» **Problem details**: Repeat exactly, please, the opening lines of the data below, through and including the line where "Definition level_value (l" sits.

(Collected data entries)
= Beginning of Section =
(** The running sum of numbers of the unit interval: finite for 2^22 of
    them, and at least one as soon as one of them is. *)
Lemma sum_spec es : forall acc i, Forall unit_float es -> f32_finite acc -> 0 <= i -> 0 <= f32_units acc <= 2 * i * 2 ^ 149 ->
  i + Z.of_nat (length es) <= 2 ^ 22 ->
  let d := fold_left f32_add es acc in
  f32_finite d /\ 0 <= f32_units d <= 2 * (i + Z.of_nat (length es)) * 2 ^ 149 /\
  (2 ^ 149 <= f32_units acc \/ Exists (fun e => f32_units e = 2 ^ 149) es -> 2 ^ 149 <= f32_units d).
Proof.
  induction es as [|e es IH]; intros acc i Fes Fa Hi Ha Hl; cbn [fold_left length] in *.
  - split; [exact Fa|]. split; [lia|]. intros [E|E]; [exact E|inversion E].
  - apply Forall_cons in Fes as [Ue Fes]. pose proof (unit_moderate e Ue) as Me. destruct Ue as [Fe Be].
    assert (Ma : moderate acc) by (split; [exact Fa|]; change (2 ^ 199) with (2 ^ 27 * 2 ^ 23 * 2 ^ 149); lia).
    destruct (add_near acc e Ma Me) as [Fs Ns]. pose proof (add_nonneg acc e Fa Fe ltac:(lia)) as Ps. unfold near in Ns.
    set (s := f32_add acc e) in *. destruct (IH s (i + 1) Fes Fs ltac:(lia) ltac:(lia) ltac:(lia)) as (F & B & G).
    split; [exact F|]. split; [lia|]. intros E. apply G. destruct E as [E|E].
    + left. apply add_floor; [exact Ma|exact Me|lia].
    + inversion E as [? ? E'|? ? E']; subst; [left; apply add_floor; [exact Ma|exact Me|lia]|right; exact E'].
Qed.
(* ===== verification/Logging.v ===== *)
(** * Logging (core/LoggerBase.h, core/LoggerImpl.h)

    The loggers, the facade in front of them, and the files they leave: a
    log file that grows past its limit is rotated into a numbered shelf. The
    clock's text is an argument of a call. Files are opened and written
    without I/O errors; someone else may remove one between two calls. *)
From Stdlib Require Import Ascii String.
From stdpp Require Import pretty.
From S2P Require Import Prelude Format.
Local Open Scope string_scope.
Local Open Scope Z_scope.

(* ------------------------------------------------------------------ *)
(** ** Levels and lines (LoggerBase.h) *)

Inductive LogLevel := TRACE | DEBUG | INFO | WARN | ERROR | CRITICAL.

#[export] Instance log_level_eq_dec : EqDecision LogLevel.
Proof. solve_decision. Defined.

Definition level_value (l : LogLevel) : Z :=
  match l with TRACE => 0 | DEBUG => 1 | INFO => 2 | WARN => 3 | ERROR => 4 | CRITICAL => 5 end.

Definition level_geb (a b : LogLevel) : bool := level_value b <=? level_value a.

Definition levelToString (l : LogLevel) : string :=
  match l with TRACE => "TRACE" | DEBUG => "DEBUG" | INFO => "INFO" | WARN => "WARN" | ERROR => "ERROR" | CRITICAL => "CRIT" end.

Definition levelToPaddedString (l : LogLevel) : string :=
  match l with TRACE => "TRACE" | DEBUG => "DEBUG" | INFO => "INFO " | WARN => "WARN " | ERROR => "ERROR" | CRITICAL => "CRIT " end.

Definition parseLogLevel (str : string) : LogLevel :=
  if bool_decide (str = "TRACE") then TRACE
  else if bool_decide (str = "DEBUG") then DEBUG
  else if bool_decide (str = "WARN") then WARN
  else if bool_decide (str = "ERROR") then ERROR
  else if bool_decide (str = "CRITICAL") then CRITICAL
  else INFO.

(** What follows the last slash of either kind. *)
Fixpoint shortFileName (full : string) : string :=
  match full with
  | EmptyString => EmptyString
  | String c rest =>
      if existsb (fun c => Ascii.eqb c "/"%char || Ascii.eqb c "\"%char) (list_ascii_of_string full) then shortFileName rest else full
  end.

(** One call of the logger: the place, the clock's text and the message. *)
Record record := { r_time : string; r_file : string; r_line : Z; r_message : string }.

Definition newline : string := String "010"%char EmptyString.

(** [std::format("{} [{}] {}:{}  {}\n", ...)]. *)
Definition log_line (level : LogLevel) (r : record) : string :=
  r_time r +:+ " [" +:+ levelToPaddedString level +:+ "] " +:+ shortFileName (r_file r) +:+ ":" +:+ to_string (r_line r) +:+ "  " +:+ r_message r +:+ newline.

Definition panel_line (level : LogLevel) (r : record) : string :=
  "[" +:+ r_time r +:+ "] [" +:+ levelToString level +:+ "] " +:+ r_message r.

Example line_example : log_line WARN {| r_time := "08:00:00.000"; r_file := "/src/core/a.cpp"; r_line := 12; r_message := "late" |} =
  "08:00:00.000 [WARN ] a.cpp:12  late" +:+ newline.
Proof. vm_compute. reflexivity. Qed.

(* ------------------------------------------------------------------ *)
(** ** Files *)

(** A file is named by its directory and its name there. *)
Notation path := (string * string)%type.
Notation files := (gmap path string).
(* ===== verification/Avatar.v ===== *)
(** * The placeholder avatar (auth/AvatarPlaceholder.h, .cpp)

    The initials and the colour of an account without a picture. *)
From Stdlib Require Import Ascii String.
From S2P Require Import Prelude Format Auth.
Local Open Scope Z_scope.

Record AvatarColor := { red : Z; green : Z; blue : Z }.

Definition rgb (r g b : Z) : AvatarColor := {| red := r; green := g; blue := b |}.

Definition kAvatarPalette : list AvatarColor :=
  [rgb 0x1F 0x6F 0xEB; rgb 0x2D 0xA4 0x4E; rgb 0xBF 0x37 0x89; rgb 0xCF 0x22 0x2E;
   rgb 0x9A 0x6A 0x00; rgb 0x6E 0x40 0xC9; rgb 0x0A 0x88 0x7E; rgb 0xD9 0x73 0x4E].

Definition toUpper (c : ascii) : ascii := if is_lower c then ascii_of_N (N_of_ascii c - 32) else c.

(** The first letter of a word, if it has one, after what is there. *)
Fixpoint appendFirstLetterUpper (word out : chars) : chars :=
  match word with
  | [] => out
  | c :: word => if is_alpha c then out ++ [toUpper c] else appendFirstLetterUpper word out
  end.

(** The loop of [initialsFromWords] on what is left of the text. *)
Fixpoint words_loop (fuel : nat) (text : chars) (taken : Z) (out : chars) : chars :=
  match fuel with
  | O => out
  | S fuel =>
      if negb (bool_decide (text = [])) && (taken <? 2) then
        let '(_, text) := span isspace text in
        let '(word, text) := span (fun c => negb (isspace c)) text in
        if bool_decide (word = []) then words_loop fuel text taken out
        else words_loop fuel text (taken + 1) (appendFirstLetterUpper word out)
      else out
  end.

Definition initialsFromWords (text : chars) : chars := words_loop (S (length text)) text 0 [].

(** [break] once two letters are there. *)
Fixpoint token_loop (token out : chars) : chars :=
  match token with
  | [] => out
  | c :: token =>
      if is_alpha c then
        let out := out ++ [toUpper c] in
        if 2 <=? Z.of_nat (length out) then out else token_loop token out
      else token_loop token out
  end.

Definition initialsFromSingleToken (token : chars) : chars := token_loop token [].

Definition containsWhitespace (s : chars) : bool := existsb isspace s.

Definition computeInitials (displayName username : chars) : chars :=
  let words := if negb (bool_decide (displayName = [])) && containsWhitespace displayName then initialsFromWords displayName else [] in
  if negb (bool_decide (words = [])) then words
  else
    let out := if bool_decide (displayName = []) then [] else initialsFromSingleToken displayName in
    if negb (bool_decide (out = [])) then out
    else
      let out := if bool_decide (username = []) then [] else initialsFromSingleToken username in
      if negb (bool_decide (out = [])) then out else ["?"%char].

Definition kOffset : Z := 0x811C9DC5.
Definition kPrime : Z := 0x01000193.

Fixpoint fnv1a (h : Z) (username : chars) : Z :=
  match username with
  | [] => h
  | c :: username => fnv1a (u32 (Z.lxor h (code (to_lower c)) * kPrime)) username
  end.

Definition pickPaletteColor (username : chars) : outcome AvatarColor :=
  match kAvatarPalette !! Z.to_nat (fnv1a kOffset username `mod` Z.of_nat (length kAvatarPalette)) with
  | Some c => Ret c
  | None => Undef
  end.

(* ------------------------------------------------------------------ *)
(** ** What they are *)

(** The words of a text: its maximal runs without white space. *)
Fixpoint words (text : chars) : list chars :=
  match text with
  | [] => []
  | c :: text =>
      if isspace c then words text
      else
        let joins := match text with c' :: _ => negb (isspace c') | [] => false end in
        match words text with
        | w :: ws => if joins then (c :: w) :: ws else [c] :: w :: ws
        | [] => [[c]]
        end
  end.

Definition letters (text : chars) : chars := map toUpper (List.filter is_alpha text).

(** The first of the candidates that has a letter. *)
Fixpoint first_nonempty (l : list chars) : chars :=
  match l with
  | [] => ["?"%char]
  | c :: l => if bool_decide (c = []) then first_nonempty l else c
  end.

Definition initials_spec (displayName username : chars) : chars :=
  first_nonempty
    [if containsWhitespace displayName then concat (map (fun w => take 1 (letters w)) (take 2 (words displayName))) else [];
     take 2 (letters displayName); take 2 (letters username)].

Lemma append_first word : forall out, appendFirstLetterUpper word out = out ++ take 1 (letters word).
Proof.
  induction word as [|c word IH]; intros out; unfold letters; cbn; [symmetry; apply app_nil_r|].
  destruct (is_alpha c); [reflexivity|apply IH].
Qed.

Lemma token_letters token : forall out, (length out < 2)%nat -> token_loop token out = out ++ take (2 - length out) (letters token).
Proof.
  induction token as [|c token IH]; intros out Hl; unfold letters; cbn [token_loop List.filter map].
  { rewrite take_nil, app_nil_r. reflexivity. }
  destruct (is_alpha c); [|apply IH, Hl]. cbn [map].
  destruct (2 <=? Z.of_nat (length (out ++ [toUpper c]))) eqn:E; rewrite length_app in E; cbn [length] in E.
  - apply Z.leb_le in E. assert (length out = 1%nat) as -> by lia. reflexivity.
  - apply Z.leb_gt in E. assert (length out = 0%nat) as L0 by lia. rewrite IH by (rewrite length_app, L0; cbn; lia). rewrite length_app, <- app_assoc. cbn [length].
    rewrite L0. reflexivity.
Qed.

Lemma span_length p l : (length (snd (span p l)) <= length l)%nat.
Proof. induction l as [|c l IH]; cbn; [lia|]. destruct (p c); [|cbn; lia]. destruct (span p l). cbn in *. lia. Qed.

Lemma words_skip text : words (snd (span isspace text)) = words text.
Proof. induction text as [|c text IH]; cbn; [reflexivity|]. destruct (isspace c) eqn:E; [destruct (span isspace text); exact IH|cbn; rewrite E; reflexivity]. Qed.

Lemma skipped_head text : match snd (span isspace text) with [] => True | c :: _ => isspace c = false end.
Proof. induction text as [|c text IH]; cbn; [exact I|]. destruct (isspace c) eqn:E; [destruct (span isspace text); exact IH|exact E]. Qed.

(** A text that starts with a word is the word and the words after it. *)
Lemma words_first c text : isspace c = false ->
  let '(w, rest) := span (fun c => negb (isspace c)) text in words (c :: text) = (c :: w) :: words rest.
Proof.
  revert c. induction text as [|c' text IH]; intros c E; cbn [span].
  { cbn. rewrite E. reflexivity. }
  destruct (isspace c') eqn:E'; cbn [negb].
  - cbn [words]. rewrite E, E'. destruct (words text); reflexivity.
  - specialize (IH c' E'). destruct (span (fun c => negb (isspace c)) text) as [w rest]. cbn [words] in *. rewrite E. rewrite E' in *. rewrite IH. reflexivity.
Qed.

Lemma words_loop_spec fuel : forall text taken out, (length text < fuel)%nat -> 0 <= taken <= 2 ->
  words_loop fuel text taken out = out ++ concat (map (fun w => take 1 (letters w)) (take (Z.to_nat (2 - taken)) (words text))).
Proof.
  induction fuel as [|fuel IH]; intros text taken out Hf Ht; [lia|]. cbn [words_loop].
  case_bool_decide as Hne; cbn [negb andb]; [subst text; cbn; rewrite take_nil, app_nil_r; reflexivity|].
  destruct (taken <? 2) eqn:E; [apply Z.ltb_lt in E|apply Z.ltb_ge in E; replace (Z.to_nat (2 - taken)) with O by lia; cbn; rewrite app_nil_r; reflexivity].
  pose proof (span_length isspace text) as L1. rewrite <- (words_skip text). pose proof (skipped_head text) as H.
  destruct (span isspace text) as [sp text1]. cbn [snd] in *. destruct text1 as [|c text1].
  { cbn. destruct fuel; cbn; rewrite take_nil, app_nil_r; reflexivity. }
  cbn [span]. rewrite H. cbn [negb]. pose proof (words_first c text1 H) as W. pose proof (span_length (fun c => negb (isspace c)) text1) as L2.
  destruct (span (fun c => negb (isspace c)) text1) as [w rest]. cbn [bool_decide snd length] in *. rewrite W.
  rewrite bool_decide_eq_false_2 by discriminate. rewrite IH by lia. rewrite append_first, <- app_assoc.
  replace (Z.to_nat (2 - taken)) with (S (Z.to_nat (2 - (taken + 1)))) by lia. reflexivity.
Qed.

Lemma fnv_lower username : forall h, fnv1a h (map to_lower username) = fnv1a h username.
Proof. induction username as [|c username IH]; intros h; cbn; [reflexivity|]. rewrite to_lower_idem. apply IH. Qed.

Lemma upper_letter c : is_alpha c = true -> is_upper (toUpper c) = true.
Proof. revert c. assert (A : forall n, (n < 256)%nat -> is_alpha (ascii_of_nat n) = true -> is_upper (toUpper (ascii_of_nat n)) = true).
  { intros n Hn. assert (B : forallb (fun n => implb (is_alpha (ascii_of_nat n)) (is_upper (toUpper (ascii_of_nat n)))) (seq 0 256) = true) by (vm_compute; reflexivity).
    rewrite List.forallb_forall in B. specialize (B n ltac:(apply List.in_seq; lia)). destruct (is_alpha (ascii_of_nat n)); [exact (fun _ => B)|discriminate]. }
  intros c. rewrite <- (ascii_nat_embedding c). apply A, nat_ascii_bounded.
Qed.

Lemma letters_upper text : Forall (fun c => is_upper c = true) (letters text).
Proof. apply Forall_map, List.Forall_forall. intros c Hc. apply List.filter_In in Hc as [_ Hc]. apply upper_letter, Hc. Qed.

Lemma two_words_short (f : chars -> chars) l : (forall w, (length (f w) <= 1)%nat) -> (length (concat (map f (take 2 l))) <= 2)%nat.
Proof.
  intros O1. destruct l as [|a [|b l]]; cbn [take map concat]; rewrite ?take_0; cbn [map concat]; rewrite ?app_nil_r, ?length_app; [cbn; lia|pose proof (O1 a); lia|pose proof (O1 a); pose proof (O1 b); lia].
Qed.

Lemma first_nonempty_cases (P : chars -> Prop) l : P ["?"%char] -> Forall (fun c => c = [] \/ P c) l -> P (first_nonempty l).
Proof.
  intros H0 F. induction F as [|c l [->|Hc] _ IH]; cbn; [exact H0|exact IH|]. case_bool_decide; [exact IH|exact Hc].
Qed.

(** What a badge shows: one or two capitals, or a question mark. *)
Definition badge_text (t : chars) : Prop :=
  t = ["?"%char] \/ (1 <= length t <= 2)%nat /\ Forall (fun c => is_upper c = true) t.

Lemma badge_candidate t : (length t <= 2)%nat -> Forall (fun c => is_upper c = true) t -> t = [] \/ badge_text t.
Proof. intros Hl F. destruct t as [|c t]; [left; reflexivity|right; right]. split; [cbn in *; lia|exact F]. Qed.

(** Every account has a badge: one or two capital letters taken from the first
    two words of the display name, or else from its letters, or else from
    those of the username, and a question mark when there are none; and a
    colour of the palette, the same for every spelling of the username in
    either case. *)
Theorem avatar_meaning displayName username :
  computeInitials displayName username = initials_spec displayName username /\
  badge_text (computeInitials displayName username) /\
  (exists color, pickPaletteColor username = Ret color /\ In color kAvatarPalette) /\
  pickPaletteColor (map to_lower username) = pickPaletteColor username.
Proof.
  assert (E : computeInitials displayName username = initials_spec displayName username).
  { assert (T : forall s : chars, (if bool_decide (s = []) then [] else initialsFromSingleToken s) = take 2 (letters s))
      by (intros s; case_bool_decide; [subst s; reflexivity|unfold initialsFromSingleToken; rewrite token_letters by (cbn; lia); reflexivity]).
    unfold computeInitials, initials_spec, initialsFromWords. rewrite !T, words_loop_spec by (cbn; lia). cbn [first_nonempty app]. change (Z.to_nat (2 - 0)) with 2%nat.
    replace (negb (bool_decide (displayName = [])) && containsWhitespace displayName) with (containsWhitespace displayName) by (case_bool_decide; [subst; reflexivity|reflexivity]).
    repeat (case_bool_decide; cbn [negb]; try reflexivity; try (exfalso; match goal with A : _ = [], B : _ <> [] |- _ => exact (B A) end)). }
  split; [exact E|]. split; [|split].
  - rewrite E. unfold initials_spec. apply first_nonempty_cases; [left; reflexivity|].
    repeat (apply Forall_cons; split); try apply Forall_nil, I; try (apply badge_candidate; [rewrite length_take; lia|apply Forall_take, letters_upper]).
    destruct (containsWhitespace displayName); [|left; reflexivity]. apply badge_candidate; [apply two_words_short; intros w; rewrite length_take; lia|].
    apply Forall_concat, Forall_map, List.Forall_forall. intros w _. apply Forall_take, letters_upper.
  - unfold pickPaletteColor. pose proof (Z.mod_pos_bound (fnv1a kOffset username) (Z.of_nat (length kAvatarPalette)) ltac:(cbn; lia)) as B.
    destruct (lookup_lt_is_Some_2 kAvatarPalette (Z.to_nat (fnv1a kOffset username `mod` Z.of_nat (length kAvatarPalette)))) as [c Hc]; [lia|].
    rewrite Hc. exists c. split; [reflexivity|]. apply list_elem_of_In, list_elem_of_lookup. eauto.
  - unfold pickPaletteColor. rewrite fnv_lower. reflexivity.
Qed.

(** A display name of one word is used before the username, and the colours
    of short names differ. *)
Theorem avatar_single_word_refuted :
  computeInitials (list_ascii_of_string "Bob") (list_ascii_of_string "admin") = list_ascii_of_string "BO" /\
  computeInitials (list_ascii_of_string "Alice Bloomberg") (list_ascii_of_string "alice") = list_ascii_of_string "AB" /\
  computeInitials [] (list_ascii_of_string "u_42") = list_ascii_of_string "U" /\
  pickPaletteColor (list_ascii_of_string "Alice") = pickPaletteColor (list_ascii_of_string "alice").
Proof. vm_compute. repeat split. Qed.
= End of Section =
» **Solution to this task**:
(** The running sum of numbers of the unit interval: finite for 2^22 of
    them, and at least one as soon as one of them is. *)
Lemma sum_spec es : forall acc i, Forall unit_float es -> f32_finite acc -> 0 <= i -> 0 <= f32_units acc <= 2 * i * 2 ^ 149 ->
  i + Z.of_nat (length es) <= 2 ^ 22 ->
  let d := fold_left f32_add es acc in
  f32_finite d /\ 0 <= f32_units d <= 2 * (i + Z.of_nat (length es)) * 2 ^ 149 /\
  (2 ^ 149 <= f32_units acc \/ Exists (fun e => f32_units e = 2 ^ 149) es -> 2 ^ 149 <= f32_units d).
Proof.
  induction es as [|e es IH]; intros acc i Fes Fa Hi Ha Hl; cbn [fold_left length] in *.
  - split; [exact Fa|]. split; [lia|]. intros [E|E]; [exact E|inversion E].
  - apply Forall_cons in Fes as [Ue Fes]. pose proof (unit_moderate e Ue) as Me. destruct Ue as [Fe Be].
    assert (Ma : moderate acc) by (split; [exact Fa|]; change (2 ^ 199) with (2 ^ 27 * 2 ^ 23 * 2 ^ 149); lia).
    destruct (add_near acc e Ma Me) as [Fs Ns]. pose proof (add_nonneg acc e Fa Fe ltac:(lia)) as Ps. unfold near in Ns.
    set (s := f32_add acc e) in *. destruct (IH s (i + 1) Fes Fs ltac:(lia) ltac:(lia) ltac:(lia)) as (F & B & G).
    split; [exact F|]. split; [lia|]. intros E. apply G. destruct E as [E|E].
    + left. apply add_floor; [exact Ma|exact Me|lia].
    + inversion E as [? ? E'|? ? E']; subst; [left; apply add_floor; [exact Ma|exact Me|lia]|right; exact E'].
Qed.
(* ===== verification/Logging.v ===== *)
(** * Logging (core/LoggerBase.h, core/LoggerImpl.h)

    The loggers, the facade in front of them, and the files they leave: a
    log file that grows past its limit is rotated into a numbered shelf. The
    clock's text is an argument of a call. Files are opened and written
    without I/O errors; someone else may remove one between two calls. *)
From Stdlib Require Import Ascii String.
From stdpp Require Import pretty.
From S2P Require Import Prelude Format.
Local Open Scope string_scope.
Local Open Scope Z_scope.

(* ------------------------------------------------------------------ *)
(** ** Levels and lines (LoggerBase.h) *)

Inductive LogLevel := TRACE | DEBUG | INFO | WARN | ERROR | CRITICAL.

#[export] Instance log_level_eq_dec : EqDecision LogLevel.
Proof. solve_decision. Defined.

Definition level_value (l : LogLevel) : Z :=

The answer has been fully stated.